Une des décisions entérinées lors de ces consultations indo-mauriciennes de haut niveau a été l’institution d’un Steering Committee. Ce comité sera composé des membres de Metro Express Ltd (MEL), des contracteurs de Larsen and Toubro, de RITES Ltd, du ministère des Infrastructures publiques et du Transport routier, du ministère des Finances et du Développement économique ainsi que des parties concernées. Ce comité se rencontrera chaque semaine pour effectuer une supervision constante de la mise en oeuvre du projet et adresser tout problème qui pourrait surgir. De leur côté, les membres du Joint Project Monitoring Committee ont fixé leur prochaine réunion pour mars de l’année prochaine, toujours à Port-Louis.
Pour sa part, la première réunion du comité directeur du projet Metro Express se déroule aujourd’hui avec, à l’agenda, le calendrier de travail et le plan d’action pour relever les défis pour que le projet soit réalisé dans les meilleures conditions.
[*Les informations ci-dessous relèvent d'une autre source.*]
(* ===== verification/RaftEngine.v ===== *)
(** * The Raft engine

    Models libconsensus/raft/RaftEngine.h and RaftEngine.cpp. The members are
    a record of records (configuration, timers, votes, the uncommitted block);
    every method is a computation of the monad [SM] over it. The other
    components are the class [NodeEnv] of Engine.v, the storage that holds the
    miner list is the one of Table.v, and [std::rand] is an oracle.

    The worker thread runs [workLoop]; its position in the loops of
    [runAsLeader], [runAsFollower] and [runAsCandidate], with their local
    variables, is the type [position], and [thread_step] is one iteration of
    the innermost loop. [commit] is called by the sealer's thread and waits on
    a condition variable: it is split at the wait into [commit_begin] and
    [commit_end]. A message handler that locks [m_commitMutex] while the same
    thread holds it is undefined ([rc_locked]). *)

From stdpp Require Import sorting.
From S2P Require Import Prelude StateErr RLP Hex Crypto PBFTMsg Transaction Block Engine PBFTEngine Table RaftMsg.

Local Open Scope Z_scope.

Section state.
Context `{NodeEnv}.

(** The members of [ConsensusEngineBase], and those of the engine that concern the configuration. *)
Record RaftBase := MkRBase {
  rb_consensusBlockNumber : Z; (* int64_t *)
  rb_highestBlock : BlockHeader;
  rb_nodeNum : Z; (* uint16_t *)
  rb_f : Z; (* uint16_t *)
  rb_accountType : NodeAccountType;
  rb_idx : Z; (* uint16_t *)
  rb_minerList : list bytes;
  rb_allowFutureBlocks : bool;
  rb_started : bool; (* m_startConsensusEngine *)
  rb_cfgErr : bool;
  rb_key : bytes; (* the secret of m_keyPair *)
  rb_storage : option Storage; (* nullptr: None *)
  rb_lastObtainMinerNum : Z; (* int64_t *)
  rb_lastBlockTime : Z; (* uint64_t *)
}.

(** Timers: time points in nanoseconds, the others [unsigned] milliseconds. *)
Record RaftTimers := MkRTimers {
  rt_electTimeout : Z;
  rt_minElectTimeout : Z;
  rt_maxElectTimeout : Z;
  rt_minElectTimeoutInit : Z;
  rt_maxElectTimeoutInit : Z;
  rt_minElectTimeoutBoundary : Z;
  rt_maxElectTimeoutBoundary : Z;
  rt_lastElectTime : Z; (* time_point *)
  rt_heartbeatTimeout : Z;
  rt_heartbeatInterval : Z;
  rt_lastHeartbeatTime : Z; (* time_point *)
  rt_lastHeartbeatReset : Z; (* time_point *)
  rt_increaseTime : Z;
}.

(** Role, term and votes. *)
Record RaftVote := MkRVote {
  rv_state : RaftRole;
  rv_term : Z; (* size_t *)
  rv_lastLeaderTerm : Z; (* size_t *)
  rv_leader : Z; (* u256 *)
  rv_vote : Z; (* u256 *)
  rv_firstVote : Z; (* u256 *)
  rv_heartbeatCount : Z; (* unsigned *)
}.

(** The block that waits for its acknowledgements. *)
Record RaftCommit := MkRCommit {
  rc_uncommittedBlock : Block;
  rc_uncommittedBlockNumber : Z; (* int64_t *)
  rc_commitReady : bool;
  rc_waiting : bool; (* m_waitingForCommitting *)
  rc_fingerPrint : gmap bytes (gset bytes); (* m_commitFingerPrint *)
  rc_locked : bool; (* the worker holds m_commitMutex *)
}.

(** The engine, with what it shares with the rest of the node. *)
Record RaftEngine := MkRaftEngine {
  r_base : RaftBase;
  r_timers : RaftTimers;
  r_votes : RaftVote;
  r_commit : RaftCommit;
  r_msgQueue : list RaftMsgPacket;
  r_memberBlock : gmap bytes (Z * bytes); (* height, hash *)
  r_world : W;
  r_tick : nat; (* clock readings so far *)
  r_rands : nat; (* calls of rand so far *)
  r_events : list event; (* newest first *)
}.

Definition rb_with_consensusBlockNumber (x : Z) (e : RaftBase) : RaftBase := MkRBase x (rb_highestBlock e) (rb_nodeNum
  e) (rb_f e) (rb_accountType e) (rb_idx e) (rb_minerList e) (rb_allowFutureBlocks e) (rb_started e) (rb_cfgErr e)
  (rb_key e) (rb_storage e) (rb_lastObtainMinerNum e) (rb_lastBlockTime e).
Definition rb_with_highestBlock (x : BlockHeader) (e : RaftBase) : RaftBase := MkRBase (rb_consensusBlockNumber e) x
  (rb_nodeNum e) (rb_f e) (rb_accountType e) (rb_idx e) (rb_minerList e) (rb_allowFutureBlocks e) (rb_started e)
  (rb_cfgErr e) (rb_key e) (rb_storage e) (rb_lastObtainMinerNum e) (rb_lastBlockTime e).
Definition rb_with_nodeNum (x : Z) (e : RaftBase) : RaftBase := MkRBase (rb_consensusBlockNumber e) (rb_highestBlock
  e) x (rb_f e) (rb_accountType e) (rb_idx e) (rb_minerList e) (rb_allowFutureBlocks e) (rb_started e) (rb_cfgErr e)
  (rb_key e) (rb_storage e) (rb_lastObtainMinerNum e) (rb_lastBlockTime e).
Definition rb_with_f (x : Z) (e : RaftBase) : RaftBase := MkRBase (rb_consensusBlockNumber e) (rb_highestBlock e)
  (rb_nodeNum e) x (rb_accountType e) (rb_idx e) (rb_minerList e) (rb_allowFutureBlocks e) (rb_started e) (rb_cfgErr
  e) (rb_key e) (rb_storage e) (rb_lastObtainMinerNum e) (rb_lastBlockTime e).
Definition rb_with_accountType (x : NodeAccountType) (e : RaftBase) : RaftBase := MkRBase (rb_consensusBlockNumber e)
  (rb_highestBlock e) (rb_nodeNum e) (rb_f e) x (rb_idx e) (rb_minerList e) (rb_allowFutureBlocks e) (rb_started e)
  (rb_cfgErr e) (rb_key e) (rb_storage e) (rb_lastObtainMinerNum e) (rb_lastBlockTime e).
Definition rb_with_idx (x : Z) (e : RaftBase) : RaftBase := MkRBase (rb_consensusBlockNumber e) (rb_highestBlock e)
  (rb_nodeNum e) (rb_f e) (rb_accountType e) x (rb_minerList e) (rb_allowFutureBlocks e) (rb_started e) (rb_cfgErr e)
  (rb_key e) (rb_storage e) (rb_lastObtainMinerNum e) (rb_lastBlockTime e).
Definition rb_with_minerList (x : list bytes) (e : RaftBase) : RaftBase := MkRBase (rb_consensusBlockNumber e)
  (rb_highestBlock e) (rb_nodeNum e) (rb_f e) (rb_accountType e) (rb_idx e) x (rb_allowFutureBlocks e) (rb_started e)
  (rb_cfgErr e) (rb_key e) (rb_storage e) (rb_lastObtainMinerNum e) (rb_lastBlockTime e).
Definition rb_with_allowFutureBlocks (x : bool) (e : RaftBase) : RaftBase := MkRBase (rb_consensusBlockNumber e)
  (rb_highestBlock e) (rb_nodeNum e) (rb_f e) (rb_accountType e) (rb_idx e) (rb_minerList e) x (rb_started e)
  (rb_cfgErr e) (rb_key e) (rb_storage e) (rb_lastObtainMinerNum e) (rb_lastBlockTime e).
Definition rb_with_started (x : bool) (e : RaftBase) : RaftBase := MkRBase (rb_consensusBlockNumber e)
  (rb_highestBlock e) (rb_nodeNum e) (rb_f e) (rb_accountType e) (rb_idx e) (rb_minerList e) (rb_allowFutureBlocks e)
  x (rb_cfgErr e) (rb_key e) (rb_storage e) (rb_lastObtainMinerNum e) (rb_lastBlockTime e).
Definition rb_with_cfgErr (x : bool) (e : RaftBase) : RaftBase := MkRBase (rb_consensusBlockNumber e) (rb_highestBlock
  e) (rb_nodeNum e) (rb_f e) (rb_accountType e) (rb_idx e) (rb_minerList e) (rb_allowFutureBlocks e) (rb_started e) x
  (rb_key e) (rb_storage e) (rb_lastObtainMinerNum e) (rb_lastBlockTime e).
Definition rb_with_key (x : bytes) (e : RaftBase) : RaftBase := MkRBase (rb_consensusBlockNumber e) (rb_highestBlock
  e) (rb_nodeNum e) (rb_f e) (rb_accountType e) (rb_idx e) (rb_minerList e) (rb_allowFutureBlocks e) (rb_started e)
  (rb_cfgErr e) x (rb_storage e) (rb_lastObtainMinerNum e) (rb_lastBlockTime e).
Definition rb_with_storage (x : option Storage) (e : RaftBase) : RaftBase := MkRBase (rb_consensusBlockNumber e)
  (rb_highestBlock e) (rb_nodeNum e) (rb_f e) (rb_accountType e) (rb_idx e) (rb_minerList e) (rb_allowFutureBlocks e)
  (rb_started e) (rb_cfgErr e) (rb_key e) x (rb_lastObtainMinerNum e) (rb_lastBlockTime e).
Definition rb_with_lastObtainMinerNum (x : Z) (e : RaftBase) : RaftBase := MkRBase (rb_consensusBlockNumber e)
  (rb_highestBlock e) (rb_nodeNum e) (rb_f e) (rb_accountType e) (rb_idx e) (rb_minerList e) (rb_allowFutureBlocks e)
  (rb_started e) (rb_cfgErr e) (rb_key e) (rb_storage e) x (rb_lastBlockTime e).
Definition rb_with_lastBlockTime (x : Z) (e : RaftBase) : RaftBase := MkRBase (rb_consensusBlockNumber e)
  (rb_highestBlock e) (rb_nodeNum e) (rb_f e) (rb_accountType e) (rb_idx e) (rb_minerList e) (rb_allowFutureBlocks e)
  (rb_started e) (rb_cfgErr e) (rb_key e) (rb_storage e) (rb_lastObtainMinerNum e) x.

Definition rt_with_electTimeout (x : Z) (e : RaftTimers) : RaftTimers := MkRTimers x (rt_minElectTimeout e)
  (rt_maxElectTimeout e) (rt_minElectTimeoutInit e) (rt_maxElectTimeoutInit e) (rt_minElectTimeoutBoundary e)
  (rt_maxElectTimeoutBoundary e) (rt_lastElectTime e) (rt_heartbeatTimeout e) (rt_heartbeatInterval e)
  (rt_lastHeartbeatTime e) (rt_lastHeartbeatReset e) (rt_increaseTime e).
Definition rt_with_minElectTimeout (x : Z) (e : RaftTimers) : RaftTimers := MkRTimers (rt_electTimeout e) x
  (rt_maxElectTimeout e) (rt_minElectTimeoutInit e) (rt_maxElectTimeoutInit e) (rt_minElectTimeoutBoundary e)
  (rt_maxElectTimeoutBoundary e) (rt_lastElectTime e) (rt_heartbeatTimeout e) (rt_heartbeatInterval e)
  (rt_lastHeartbeatTime e) (rt_lastHeartbeatReset e) (rt_increaseTime e).
Definition rt_with_maxElectTimeout (x : Z) (e : RaftTimers) : RaftTimers := MkRTimers (rt_electTimeout e)
  (rt_minElectTimeout e) x (rt_minElectTimeoutInit e) (rt_maxElectTimeoutInit e) (rt_minElectTimeoutBoundary e)
  (rt_maxElectTimeoutBoundary e) (rt_lastElectTime e) (rt_heartbeatTimeout e) (rt_heartbeatInterval e)
  (rt_lastHeartbeatTime e) (rt_lastHeartbeatReset e) (rt_increaseTime e).
Definition rt_with_minElectTimeoutInit (x : Z) (e : RaftTimers) : RaftTimers := MkRTimers (rt_electTimeout e)
  (rt_minElectTimeout e) (rt_maxElectTimeout e) x (rt_maxElectTimeoutInit e) (rt_minElectTimeoutBoundary e)
  (rt_maxElectTimeoutBoundary e) (rt_lastElectTime e) (rt_heartbeatTimeout e) (rt_heartbeatInterval e)
  (rt_lastHeartbeatTime e) (rt_lastHeartbeatReset e) (rt_increaseTime e).
Definition rt_with_maxElectTimeoutInit (x : Z) (e : RaftTimers) : RaftTimers := MkRTimers (rt_electTimeout e)
  (rt_minElectTimeout e) (rt_maxElectTimeout e) (rt_minElectTimeoutInit e) x (rt_minElectTimeoutBoundary e)
  (rt_maxElectTimeoutBoundary e) (rt_lastElectTime e) (rt_heartbeatTimeout e) (rt_heartbeatInterval e)
  (rt_lastHeartbeatTime e) (rt_lastHeartbeatReset e) (rt_increaseTime e).
Definition rt_with_minElectTimeoutBoundary (x : Z) (e : RaftTimers) : RaftTimers := MkRTimers (rt_electTimeout e)
  (rt_minElectTimeout e) (rt_maxElectTimeout e) (rt_minElectTimeoutInit e) (rt_maxElectTimeoutInit e) x
  (rt_maxElectTimeoutBoundary e) (rt_lastElectTime e) (rt_heartbeatTimeout e) (rt_heartbeatInterval e)
  (rt_lastHeartbeatTime e) (rt_lastHeartbeatReset e) (rt_increaseTime e).
Definition rt_with_maxElectTimeoutBoundary (x : Z) (e : RaftTimers) : RaftTimers := MkRTimers (rt_electTimeout e)
  (rt_minElectTimeout e) (rt_maxElectTimeout e) (rt_minElectTimeoutInit e) (rt_maxElectTimeoutInit e)
  (rt_minElectTimeoutBoundary e) x (rt_lastElectTime e) (rt_heartbeatTimeout e) (rt_heartbeatInterval e)
  (rt_lastHeartbeatTime e) (rt_lastHeartbeatReset e) (rt_increaseTime e).
Definition rt_with_lastElectTime (x : Z) (e : RaftTimers) : RaftTimers := MkRTimers (rt_electTimeout e)
  (rt_minElectTimeout e) (rt_maxElectTimeout e) (rt_minElectTimeoutInit e) (rt_maxElectTimeoutInit e)
  (rt_minElectTimeoutBoundary e) (rt_maxElectTimeoutBoundary e) x (rt_heartbeatTimeout e) (rt_heartbeatInterval e)
  (rt_lastHeartbeatTime e) (rt_lastHeartbeatReset e) (rt_increaseTime e).
Definition rt_with_heartbeatTimeout (x : Z) (e : RaftTimers) : RaftTimers := MkRTimers (rt_electTimeout e)
  (rt_minElectTimeout e) (rt_maxElectTimeout e) (rt_minElectTimeoutInit e) (rt_maxElectTimeoutInit e)
  (rt_minElectTimeoutBoundary e) (rt_maxElectTimeoutBoundary e) (rt_lastElectTime e) x (rt_heartbeatInterval e)
  (rt_lastHeartbeatTime e) (rt_lastHeartbeatReset e) (rt_increaseTime e).
Definition rt_with_heartbeatInterval (x : Z) (e : RaftTimers) : RaftTimers := MkRTimers (rt_electTimeout e)
  (rt_minElectTimeout e) (rt_maxElectTimeout e) (rt_minElectTimeoutInit e) (rt_maxElectTimeoutInit e)
  (rt_minElectTimeoutBoundary e) (rt_maxElectTimeoutBoundary e) (rt_lastElectTime e) (rt_heartbeatTimeout e) x
  (rt_lastHeartbeatTime e) (rt_lastHeartbeatReset e) (rt_increaseTime e).
Definition rt_with_lastHeartbeatTime (x : Z) (e : RaftTimers) : RaftTimers := MkRTimers (rt_electTimeout e)
  (rt_minElectTimeout e) (rt_maxElectTimeout e) (rt_minElectTimeoutInit e) (rt_maxElectTimeoutInit e)
  (rt_minElectTimeoutBoundary e) (rt_maxElectTimeoutBoundary e) (rt_lastElectTime e) (rt_heartbeatTimeout e)
  (rt_heartbeatInterval e) x (rt_lastHeartbeatReset e) (rt_increaseTime e).
Definition rt_with_lastHeartbeatReset (x : Z) (e : RaftTimers) : RaftTimers := MkRTimers (rt_electTimeout e)
  (rt_minElectTimeout e) (rt_maxElectTimeout e) (rt_minElectTimeoutInit e) (rt_maxElectTimeoutInit e)
  (rt_minElectTimeoutBoundary e) (rt_maxElectTimeoutBoundary e) (rt_lastElectTime e) (rt_heartbeatTimeout e)
  (rt_heartbeatInterval e) (rt_lastHeartbeatTime e) x (rt_increaseTime e).
Definition rt_with_increaseTime (x : Z) (e : RaftTimers) : RaftTimers := MkRTimers (rt_electTimeout e)
  (rt_minElectTimeout e) (rt_maxElectTimeout e) (rt_minElectTimeoutInit e) (rt_maxElectTimeoutInit e)
  (rt_minElectTimeoutBoundary e) (rt_maxElectTimeoutBoundary e) (rt_lastElectTime e) (rt_heartbeatTimeout e)
  (rt_heartbeatInterval e) (rt_lastHeartbeatTime e) (rt_lastHeartbeatReset e) x.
Les consultants de RITES Ltd ont présenté en détail l’évolution à ce jour de la mise en oeuvre du projet. Les lopins de terre étant quasi accessibles, l’une des priorités des contracteurs de Larsen & Toubra sera d’établir conjointement avec les responsables du Central Electricity Board, de la Central Water Authority et de la Waste Water Management Authority, un plan de situation des répercussions des travaux du métro sur ces différents réseaux.
Du côté du CEB, un premier relevé préliminaire a déjà été effectué en vue d’identifier le déplacement des pylônes électriques sur le tracé entre Curepipe et Port-Louis. Quelque 1 200 pylônes devront être réalignés à cet effet pour faire de la place au métro, et ce sans compter l’installation de nouveaux dans le cadre de l’alimentation électrique des trains. Cet aspect des travaux devra figurer en priorité à l’agenda du comité directeur avec le début du chantier.